# Instructions for the task
Search the listing for the word "Lemma" and return each line that contains it.

# Task input
Lemma scan_token_fields : forall s,
  fields (cstr s) = (fst (scan_token s), words (cstr (snd (scan_token s)))).
Proof.
  induction s as [|c cs IH]; [reflexivity|].
  simpl; destruct (Ascii.eqb c NUL) eqn:En; [simpl; rewrite En; reflexivity|].
  destruct (is_delim c) eqn:Hd; simpl.
  - rewrite Hd; unfold words; destruct (fields (cstr cs)); reflexivity.
  - rewrite IH, Hd; destruct (scan_token cs) as [t r]; reflexivity.
Qed.

Lemma scan_token_length : forall s,
  (List.length (snd (scan_token s)) <= List.length s)%nat.
Proof.
  induction s as [|c cs IH]; simpl; [lia|].
  destruct (Ascii.eqb c NUL); [simpl; lia|].
  destruct (is_delim c); [simpl; lia|].
  destruct (scan_token cs) as [t r]; simpl in *; lia.
Qed.

Lemma strtok_words : forall s,
  match strtok s with
  | None => words (cstr s) = []
  | Some (tok, rest) =>
      words (cstr s) = tok :: words (cstr rest) /\
      (List.length rest < List.length s)%nat
  end.
Proof.
  intro s; rewrite <- skip_delims_words; unfold strtok.
  destruct (skip_delims s) as [|c cs] eqn:E; [reflexivity|].
  destruct (Ascii.eqb c NUL) eqn:En; [simpl; rewrite En; reflexivity|].
  destruct (skip_delims_head s c cs E) as [Hd Hlen].
  pose proof (scan_token_fields (c :: cs)) as Hf.
  pose proof (scan_token_length cs) as Hl.
  simpl in Hf |- *; rewrite En, Hd in *.
  destruct (scan_token cs) as [t r]; simpl in *.
  rewrite Hd in Hf; unfold words at 1; simpl; rewrite Hd.
  destruct (fields (cstr cs)) as [w ws]; inversion Hf; subst.
  split; [reflexivity | lia].
Qed.

Lemma split_tokens_words : forall n s, (List.length s < n)%nat ->
  split_tokens n s = map string_of_list_ascii (words (cstr s)).
Proof.
  induction n as [|n IH]; intros s Hn; [lia|]; simpl.
  pose proof (strtok_words s) as H.
  destruct (strtok s) as [[tok rest]|].
  - destruct H as [Hw Hl]; rewrite Hw; simpl; f_equal; apply IH; lia.
  - rewrite H; reflexivity.
Qed.

Lemma fields_concat : forall s,
  (fst (fields s) ++ List.concat (snd (fields s)))%list = filter (fun c => negb (is_delim c)) s.
Proof.
  induction s as [|c cs IH]; [reflexivity|]; simpl.
  destruct (fields cs) as [w ws]; simpl in IH.
  destruct (is_delim c); simpl.
  - rewrite <- IH; destruct w; reflexivity.
  - rewrite <- IH; reflexivity.
Qed.

Lemma words_concat : forall s,
  List.concat (words s) = filter (fun c => negb (is_delim c)) s.
Proof.
  intro s; rewrite <- fields_concat; unfold words.
  destruct (fields s) as [w ws]; destruct w; reflexivity.
Qed.

Lemma fields_tokens : forall s,
  Forall (fun c => is_delim c = false) (fst (fields s)) /\
  Forall (fun w => w <> [] /\ Forall (fun c => is_delim c = false) w) (snd (fields s)).
Proof.
  induction s as [|c cs IH]; [split; constructor|]; simpl.
  destruct (fields cs) as [w ws]; simpl in IH; destruct IH as [Hw Hws].
  destruct (is_delim c) eqn:Hd; simpl.
  - split; [constructor|]; destruct w as [|a w]; [exact Hws|].
    constructor; [split; [discriminate | exact Hw] | exact Hws].
  - split; [constructor; [exact Hd | exact Hw] | exact Hws].
Qed.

# Result of the task
Lemma scan_token_fields : forall s,
Lemma scan_token_length : forall s,
Lemma strtok_words : forall s,
Lemma split_tokens_words : forall n s, (List.length s < n)%nat ->
Lemma fields_concat : forall s,
Lemma words_concat : forall s,
Lemma fields_tokens : forall s,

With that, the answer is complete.